Provided information START

Lemma punch_extents_ok bs l rest k fuel f it e dst resize :
  extents_from bs l rest k e it -> (length k < fuel)%nat -> zlen (contents f) <= dst ->
  exists f' dst' resize',
    punch_extents handle_not_enough_space fuel f it e false dst resize = Some (f', false, dst', resize') /\
    zlen (contents f) <= zlen (contents f') <= dst' /\ dst <= dst' /\ (resize' = false -> resize = false /\ dst' = dst) /\
    (forall e, In e k -> offset e + size e <= dst') /\
    forall i, 0 <= i -> (in_ext k i -> znth nul (contents f') i = nul) /\
      (in_ext k i \/ znth nul (contents f') i = znth nul (contents f) i).
Proof.
  revert f it e dst resize fuel. induction k as [|e' k IH]; intros f it e dst resize fuel Hk Hfuel Hdst.
  - cbn [extents_from] in Hk. exists f, dst, resize. split.
    { destruct fuel; cbn [punch_extents]; by rewrite Hk. }
    split; [lia|]. split; [lia|]. split; [done|]. split; [done|]. intros i Hi. split; [|by right]. intros (e0 & [] & _).
  - destruct Hk as (-> & Ho & Hs & Hy). destruct fuel as [|fuel]; [cbn in Hfuel; lia|]. cbn [punch_extents].
    rewrite (proj2 (Z.eqb_neq (offset e') (-1))) by lia.
    destruct (punchHoleOrZero_ok f (offset e') (size e') Ho Hs) as (f1 & -> & Hl1 & Hz1). cbn [mbind option_bind].
    destruct (next_extents_from bs l rest k fuel it Hy) as (e2 & it2 & -> & Hk2). cbn [mbind option_bind negb orb].
    set (grow := dst <? offset e' + size e'). set (dst1 := if grow then _ else _).
    assert (Hd1 : dst1 = Z.max dst (offset e' + size e')).
    { unfold dst1, grow. destruct (Z.ltb_spec dst (offset e' + size e')); lia. }
    destruct (IH f1 it2 e2 dst1 (resize || grow) fuel Hk2) as (f' & dst' & resize' & -> & Hl & Hd & Hr & Hends & Hc);
      [cbn in Hfuel; lia|lia|].
    exists f', dst', resize'. split; [done|]. split; [lia|]. split; [lia|]. split.
    { intros Er. destruct (Hr Er) as [[-> Eg]%orb_false_iff ->]. split; [done|]. unfold grow in Eg. apply Z.ltb_ge in Eg. lia. }
    split; [intros e0 [<-|Hin]; [lia|auto]|]. intros i Hi. destruct (Hc i Hi) as [Hc1 Hc2]. specialize (Hz1 i Hi).
    assert (Hx : in_ext (e' :: k) i <-> offset e' <= i < offset e' + size e' \/ in_ext k i).
    { unfold in_ext. split; [intros (e0 & [<-|?] & ?); [by left|right; by exists e0]|].
      intros [?|(e0 & ? & ?)]; [exists e'; split; [by left|done]|exists e0; split; [by right|done]]. }
    rewrite Hx.
    assert (Hz2 : offset e' <= i < offset e' + size e' -> znth nul (contents f1) i = nul).
    { intros Hi'. rewrite Hz1, (proj2 (Z.leb_le _ _)), (proj2 (Z.ltb_lt _ _)) by lia. done. }
    split.
    + intros [Hi'|Hi']; [|auto]. destruct Hc2 as [Hc2|Hc2]; [auto|]. by rewrite Hc2, Hz2.
    + destruct Hc2 as [Hc2|Hc2]; [left; by right|]. rewrite Hc2, Hz1.
      destruct (Z.leb_spec (offset e') i), (Z.ltb_spec i (offset e' + size e')); cbn [andb];
        try (by right); left; left; lia.
Qed.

Provided information END

**Task instructions**
Search the entries above for the string "left". Copy each line that holds it.

**Task response**
    { unfold in_ext. split; [intros (e0 & [<-|?] & ?); [by left|right; by exists e0]|].
      intros [?|(e0 & ? & ?)]; [exists e'; split; [by left|done]|exists e0; split; [by right|done]]. }
    + destruct Hc2 as [Hc2|Hc2]; [left; by right|]. rewrite Hc2, Hz1.
        try (by right); left; left; lia.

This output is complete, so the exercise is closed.